Pulmonary atresia with intact ventricular septum is a disorder that involves the whole right ventricle. An associated Ebstein deformity of the tricuspid valve is found in 10% of the cases, further complicating the anatomy and the function of the right ventricle. From January 1966 to December 1990, pulmonary atresia, intact ventricular septum, and Ebstein deformity of the tricuspid valve were observed in 11 cases in our institution; four of them were necropsy findings and the remaining seven were patients treated surgically. Of the latter, two were boys and five were girls (age range 1 day to 18 days). Two patients were managed by pulmonary valvotomy, three by systemic-pulmonary artery shunt, and two had a combination of the two. Operative mortality was 57%. Eight hearts were available for morphologic study. All had viscero- atrial situs solitus, D-loop ventricular structure, and normally related great arteries.

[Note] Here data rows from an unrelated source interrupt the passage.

(* ===== verification/DList.v ===== *)
(** Null-terminated doubly linked lists with a head and a tail pointer.

    The kernel links its structures this way four times: the list of all
    tasks and the ready queue ([task.cpp]), the children of a process and the
    list of all processes ([process.cpp]).  The [next] and [prev] fields of
    the structures are two arrays indexed by the structure's address; 0 is
    the null pointer.  The operations below are those code sequences, and
    each is shown to implement its list counterpart. *)

From S2P Require Import Prelude.

Record dlist := DL { head : Z; tail : Z; nxt : arr Z; prv : arr Z }.

Definition dl_empty (d : dlist) : dlist := DL 0 0 (nxt d) (prv d).

(** Append: the new node's links, then the old tail's [next] or the head. *)
Definition dl_push_back (d : dlist) (t : Z) : dlist :=
  let nx := aset (nxt d) t 0 in
  let pv := aset (prv d) t (tail d) in
  if negb (tail d =? 0)
  then DL (head d) t (aset nx (tail d) t) pv
  else DL t t nx pv.

(** Detach the head and clear its links; 0 when the list is empty. *)
Definition dl_pop_front (d : dlist) : Z * dlist :=
  let t := head d in
  if t =? 0 then (0, d)
  else
    let h := aget (nxt d) t in
    let '(tl, pv) :=
      if negb (h =? 0) then (tail d, aset (prv d) h 0) else (0, prv d) in
    (t, DL h tl (aset (nxt d) t 0) (aset pv t 0)).

(** Unlink a node wherever it is and clear its links. *)
Definition dl_remove (d : dlist) (t : Z) : dlist :=
  let p := aget (prv d) t in
  let '(hd, nx) :=
    if negb (p =? 0) then (head d, aset (nxt d) p (aget (nxt d) t))
    else (aget (nxt d) t, nxt d) in
  let n := aget nx t in
  let '(tl, pv) :=
    if negb (n =? 0) then (tail d, aset (prv d) n (aget (prv d) t))
    else (aget (prv d) t, prv d) in
  DL hd tl (aset nx t 0) (aset pv t 0).

(** * Representation *)

Definition hd_or (l : list Z) (d : Z) : Z := match l with [] => d | x :: _ => x end.
Fixpoint last_or (l : list Z) (d : Z) : Z := match l with [] => d | x :: l => last_or l x end.

(** The links of the segment [l], between [before] and [after]. *)
Fixpoint dseg (nx pv : arr Z) (before : Z) (l : list Z) (after : Z) : Prop :=
  match l with
  | [] => True
  | x :: l => aget pv x = before /\ aget nx x = hd_or l after /\ dseg nx pv x l after
  end.

Record dl_rep (d : dlist) (l : list Z) : Prop := {
  rep_head : head d = hd_or l 0;
  rep_tail : tail d = last_or l 0;
  rep_nodup : NoDup l;
  rep_nonnull : 0 ∉ l;
  rep_links : dseg (nxt d) (prv d) 0 l 0;
}.

Lemma hd_or_app l k d : hd_or (l ++ k) d = hd_or l (hd_or k d).
Proof. by destruct l. Qed.

Lemma last_or_app l k d : last_or (l ++ k) d = last_or k (last_or l d).
Proof. revert d. induction l; cbn; auto. Qed.

Lemma dseg_app nx pv b l k a :
  dseg nx pv b (l ++ k) a <-> dseg nx pv b l (hd_or k a) /\ dseg nx pv (last_or l b) k a.
Proof.
  revert b. induction l as [|x l IH]; intros b; cbn; [tauto|].
  rewrite IH, hd_or_app. tauto.
Qed.

Lemma dseg_set_next nx pv b l a x v : x ∉ l -> dseg nx pv b l a -> dseg (aset nx x v) pv b l a.
Proof.
  revert b. induction l as [|y l IH]; intros b Hx; cbn; [done|].
  apply not_elem_of_cons in Hx as [Hxy Hx]. intros (? & ? & ?).
  rewrite aget_aset_ne by done. auto.
Qed.

Lemma dseg_set_prev nx pv b l a x v : x ∉ l -> dseg nx pv b l a -> dseg nx (aset pv x v) b l a.
Proof.
  revert b. induction l as [|y l IH]; intros b Hx; cbn; [done|].
  apply not_elem_of_cons in Hx as [Hxy Hx]. intros (? & ? & ?).
  rewrite aget_aset_ne by done. auto.
Qed.

#[export] Hint Resolve dseg_set_next dseg_set_prev : tori.

Lemma dseg_ext nx pv nx' pv' b l a :
  (forall x, x ∈ l -> aget nx' x = aget nx x /\ aget pv' x = aget pv x) ->
  dseg nx pv b l a -> dseg nx' pv' b l a.
Proof.
  revert b. induction l as [|x l IH]; intros b Hext; cbn; [done|].
  intros (Hp & Hn & Hl). destruct (Hext x) as [-> ->]; [by apply elem_of_cons; left|].
  split_and!; [done|done|]. apply IH; [|done]. intros y Hy. apply Hext. by apply elem_of_cons; right.
Qed.

Lemma dl_rep_empty d : dl_rep (dl_empty d) [].
Proof. split; cbn; [done..|constructor|by intros ?%elem_of_nil|done]. Qed.

Lemma last_or_nonnull l : 0 ∉ l -> l <> [] -> last_or l 0 <> 0.
Proof.
  intros Hl Hne. destruct l as [|x l] using rev_ind; [done|].
  rewrite last_or_app. cbn. intros ->. apply Hl, elem_of_app. right. by apply list_elem_of_singleton.
Qed.

(** Appending to the list. *)
Lemma dl_push_back_rep d l t :
  dl_rep d l -> t <> 0 -> t ∉ l -> dl_rep (dl_push_back d t) (l ++ [t]).
Proof.
  intros [Hh Ht Hnd Hn0 Hl] Ht0 Htl. unfold dl_push_back.
  assert (NoDup (l ++ [t])) as Hnd'.
  { apply NoDup_app. split_and!; [done| |apply NoDup_singleton].
    intros x Hx ->%list_elem_of_singleton. done. }
  assert (0 ∉ l ++ [t]) as H0'.
  { rewrite elem_of_app, list_elem_of_singleton. intros [?|?]; congruence. }
  destruct (tail d =? 0) eqn:E; bool_to_prop; cbn [negb].
  - destruct (decide (l = [])) as [->|Hne].
    + split; cbn; try done. by rewrite !aget_aset_eq.
    + exfalso. apply (last_or_nonnull l Hn0 Hne). congruence.
  - destruct l as [|y l _] using rev_ind; [by rewrite Ht in E|].
    rewrite last_or_app in Ht. cbn in Ht. rewrite Ht in *.
    apply dseg_app in Hl as [Hl1 Hl2]. cbn in Hl1, Hl2.
    apply NoDup_app in Hnd as (_ & Hyl & _).
    assert (y ∉ l) as Hy by (intros Hy; apply (Hyl y Hy); by apply list_elem_of_singleton).
    rewrite elem_of_app, list_elem_of_singleton in Htl.
    split; cbn [head tail nxt prv]; try done.
    + rewrite Hh, !hd_or_app. by destruct l.
    + by rewrite last_or_app.
    + rewrite !dseg_app. cbn. split_and!; try done.
      * repeat apply dseg_set_next; [naive_solver..|]. apply dseg_set_prev; naive_solver.
      * aget_solve.
      * aget_solve.
      * rewrite last_or_app. aget_solve.
      * aget_solve.
Qed.

(** Taking the first element; the empty list yields the null pointer. *)
Lemma dl_pop_front_nil d : dl_rep d [] -> dl_pop_front d = (0, d).
Proof. intros [Hh _ _ _ _]. unfold dl_pop_front. by rewrite Hh. Qed.

Lemma dl_pop_front_rep d t l :
  dl_rep d (t :: l) ->
  (dl_pop_front d).1 = t /\ dl_rep (dl_pop_front d).2 l.
Proof.
  intros [Hh Ht Hnd Hn0 Hl]. cbn in Hh, Ht, Hl. destruct Hl as (Hp & Hn & Hl).
  apply not_elem_of_cons in Hn0 as [Ht0 Hn0]. apply NoDup_cons in Hnd as [Htl Hnd].
  unfold dl_pop_front. rewrite Hh. replace (t =? 0) with false by lia. rewrite Hn.
  destruct l as [|y l]; cbn [hd_or] in *.
  - split; [done|]. split; cbn; done.
  - apply not_elem_of_cons in Hn0 as [Hy0 Hn0]. apply NoDup_cons in Hnd as [Hyl Hnd].
    apply not_elem_of_cons in Htl as [Hty Htl].
    replace (y =? 0) with false by lia. cbn [negb]. split; [done|].
    cbn in Hl. destruct Hl as (Hyp & Hyn & Hl).
    split; cbn [fst snd head tail nxt prv]; try done.
    + by apply NoDup_cons.
    + by apply not_elem_of_cons.
    + cbn. split_and!; [aget_solve|aget_solve|]. auto with tori.
Qed.

(** Unlinking an element from the middle, the front or the back. *)
Lemma dl_remove_rep d l k t :
  dl_rep d (l ++ t :: k) -> dl_rep (dl_remove d t) (l ++ k).
Proof.
  intros [Hh Ht Hnd Hn0 Hl]. apply dseg_app in Hl as [Hl Hk]. cbn in Hl, Hk.
  destruct Hk as (Hp & Hn & Hk). rewrite last_or_app in Ht. cbn in Ht.
  apply NoDup_app in Hnd as (Hndl & Hlk & Hndk). apply NoDup_cons in Hndk as [Htk Hndk].
  assert (t ∉ l) as Htl by (intros Hin; apply (Hlk t Hin); by apply elem_of_cons; left).
  assert (forall x, x ∈ l -> x ∉ k) as Hdis
    by (intros x Hx ?; apply (Hlk x Hx); by apply elem_of_cons; right).
  rewrite elem_of_app, elem_of_cons in Hn0.
  assert (NoDup (l ++ k)) as Hnd' by (apply NoDup_app; auto).
  assert (0 ∉ l ++ k) as H0' by (rewrite elem_of_app; tauto).
  unfold dl_remove. rewrite Hp.
  assert ((last_or l 0 =? 0) = true /\ l = [] \/
          (last_or l 0 =? 0) = false /\ exists l' y, l = l' ++ [y]) as Hcase.
  { destruct l as [|y l' _] using rev_ind; [by left|right]. rewrite last_or_app. cbn.
    split; [|by eauto]. apply Z.eqb_neq. intros ->. apply Hn0. left.
    apply elem_of_app. right. by apply list_elem_of_singleton. }
  destruct Hcase as [[-> ->]|[-> (l' & y & ->)]]; cbn [negb].
  - cbn [app hd_or last_or] in *. rewrite Hn.
    destruct k as [|z k]; cbn [hd_or] in *.
    + split; cbn; done.
    + replace (z =? 0) with false by (symmetry; apply Z.eqb_neq; set_solver). cbn [negb].
      cbn in Hk. destruct Hk as (Hz1 & Hz2 & Hk).
      apply not_elem_of_cons in Htk as [Htz Htk]. apply NoDup_cons in Hndk as [Hzk Hndk].
      split; cbn [head tail nxt prv]; try done.
      cbn. split_and!; [aget_solve|aget_solve|auto with tori].
  - rewrite last_or_app in *. cbn [last_or] in *. rewrite hd_or_app in Hh.
    apply dseg_app in Hl as [Hl' Hy]. cbn in Hy, Hl'.
    assert (y <> t) as Hyt by set_solver.
    assert (y ∉ l') as Hyl'.
    { apply NoDup_app in Hndl as (_ & H & _). intros Hin. apply (H y Hin). set_solver. }
    assert (forall x, x ∈ l' -> x <> t) as Hl't by set_solver.
    rewrite aget_aset_ne by congruence. rewrite Hn.
    destruct k as [|z k]; cbn [hd_or] in *.
    + cbn [negb Z.eqb]. split; cbn [head tail nxt prv]; try done.
      * rewrite Hh, app_nil_r, hd_or_app. by destruct l'.
      * by rewrite app_nil_r, last_or_app.
      * rewrite app_nil_r, dseg_app. cbn. split_and!; [|aget_solve..|done].
        apply dseg_set_next; [set_solver|]. apply dseg_set_next; [done|].
        apply dseg_set_prev; [set_solver|done].
    + replace (z =? 0) with false by (symmetry; apply Z.eqb_neq; set_solver). cbn [negb].
      cbn in Hk. destruct Hk as (Hz1 & Hz2 & Hk).
      apply not_elem_of_cons in Htk as [Htz Htk]. apply NoDup_cons in Hndk as [Hzk Hndk].
      assert (z <> y /\ z ∉ l' /\ y ∉ k) as (Hzy & Hzl' & Hyk) by set_solver.
      split; cbn [head tail nxt prv]; try done.
      * rewrite Hh, !hd_or_app. by destruct l'.
      * by rewrite !last_or_app.
      * rewrite !dseg_app. cbn [dseg hd_or last_or]. rewrite !last_or_app. cbn [last_or].
        split_and!; [|aget_solve|aget_solve|done|aget_solve|aget_solve|].
        -- apply dseg_set_next; [set_solver|]. apply dseg_set_next; [done|].
           apply dseg_set_prev; [set_solver|]. by apply dseg_set_prev.
        -- auto 6 with tori.
Qed.

(** Nodes outside the list keep their links. *)
Lemma dl_push_back_frame d t x :
  x <> t -> x <> tail d ->
  aget (nxt (dl_push_back d t)) x = aget (nxt d) x
  /\ aget (prv (dl_push_back d t)) x = aget (prv d) x.
Proof. intros. unfold dl_push_back. by case_match; cbn; split; aget_solve. Qed.

Lemma last_or_mem l d : l = [] /\ last_or l d = d \/ last_or l d ∈ l.
Proof.
  destruct l as [|x l _] using rev_ind; [by left|right]. rewrite last_or_app. cbn.
  apply elem_of_app. right. by apply list_elem_of_singleton.
Qed.

Lemma hd_or_mem l d : l = [] /\ hd_or l d = d \/ hd_or l d ∈ l.
Proof. destruct l; [by left|right]. apply elem_of_cons. by left. Qed.

Lemma dl_push_back_rep_frame d l t x :
  dl_rep d l -> x <> t -> x ∉ l ->
  aget (nxt (dl_push_back d t)) x = aget (nxt d) x
  /\ aget (prv (dl_push_back d t)) x = aget (prv d) x.
Proof.
  intros [_ Ht _ H0 _] Hxt Hx. unfold dl_push_back. destruct (Z.eqb_spec (tail d) 0) as [|Hne]; cbn; [split; aget_solve|].
  destruct (last_or_mem l 0) as [[_ Hl]|Hl]; [congruence|]. rewrite <- Ht in Hl.
  assert (x <> tail d) by congruence. split; aget_solve.
Qed.

Lemma dl_remove_frame d l t k x :
  dl_rep d (l ++ t :: k) -> x ∉ l ++ t :: k ->
  aget (nxt (dl_remove d t)) x = aget (nxt d) x
  /\ aget (prv (dl_remove d t)) x = aget (prv d) x.
Proof.
  intros [_ _ _ H0 Hl] Hx. apply dseg_app in Hl as [_ Hk]. cbn in Hk. destruct Hk as (Hp & Hn & _).
  rewrite elem_of_app, elem_of_cons in Hx, H0.
  unfold dl_remove. rewrite Hp.
  destruct (Z.eqb_spec (last_or l 0) 0) as [E|E]; cbn [negb].
  - rewrite Hn. destruct (Z.eqb_spec (hd_or k 0) 0) as [E'|E']; cbn; [split; aget_solve|].
    destruct (hd_or_mem k 0) as [[_ ?]|?]; [congruence|]. assert (x <> hd_or k 0) by naive_solver. split; aget_solve.
  - destruct (last_or_mem l 0) as [[_ ?]|Hlast]; [congruence|].
    assert (x <> last_or l 0) by naive_solver.
    set (n := aget (aset (nxt d) (last_or l 0) (aget (nxt d) t)) t).
    assert (n = 0 \/ n <> x) as Hnx.
    { subst n. rewrite aget_aset, Hn. case_decide; destruct (hd_or_mem k 0) as [[_ ?]|?]; [by left| |by left|]; right; naive_solver. }
    destruct (Z.eqb_spec n 0) as [E'|E']; cbn; [split; aget_solve|]. destruct Hnx as [?|Hnx]; [done|]. split; aget_solve.
Qed.

(** Following [next] from a node of the list: the elements after it. *)
Fixpoint walk (fuel : nat) (nx : arr Z) (p : Z) : list Z :=
  match fuel with
  | O => []
  | S fuel => if p =? 0 then [] else p :: walk fuel nx (aget nx p)
  end.

Lemma walk_dseg nx pv b l fuel :
  dseg nx pv b l 0 -> 0 ∉ l -> (length l < fuel)%nat -> walk fuel nx (hd_or l 0) = l.
Proof.
  revert b fuel. induction l as [|x l IH]; intros b [|fuel] Hl H0 Hf; cbn in *; try lia; try done.
  apply not_elem_of_cons in H0 as [Hx0 H0]. destruct Hl as (_ & Hn & Hl).
  replace (x =? 0) with false by lia. f_equal. rewrite Hn. eapply IH; [done|done|lia].
Qed.

(** The list a structure represents is unique. *)
Lemma dl_rep_fun d l l' : dl_rep d l -> dl_rep d l' -> l = l'.
Proof.
  intros [Hh _ _ H0 Hl] [Hh' _ _ H0' Hl'].
  rewrite <- (walk_dseg _ _ _ _ (S (length l + length l')) Hl H0) by lia.
  rewrite <- Hh, Hh'. apply (walk_dseg _ _ _ _ _ Hl' H0'). lia.
Qed.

A correlation between the degree of tricuspid valve dysplasia and right ventricular cavity size was observed in all. Furthermore, in five cases the anterior leaflet of the tricuspid valve obstructed the right ventricle at the ostium infundibuli level. In two of our surgical patients, a protruding anterior tricuspid valve leaflet was identified and excised and both patients survived. Ebstein anomaly of the tricuspid valve further complicates surgical management and outcome of pulmonary atresia and intact ventricular septum. Potential obstruction at the ostium infundibuli level should always be considered during repair. Various degrees of right ventricular inlet dysplasia, always present in this complex, may contraindicate an anatomic correction. In these cases a modified Fontan-type procedure should be considered as a valid surgical option.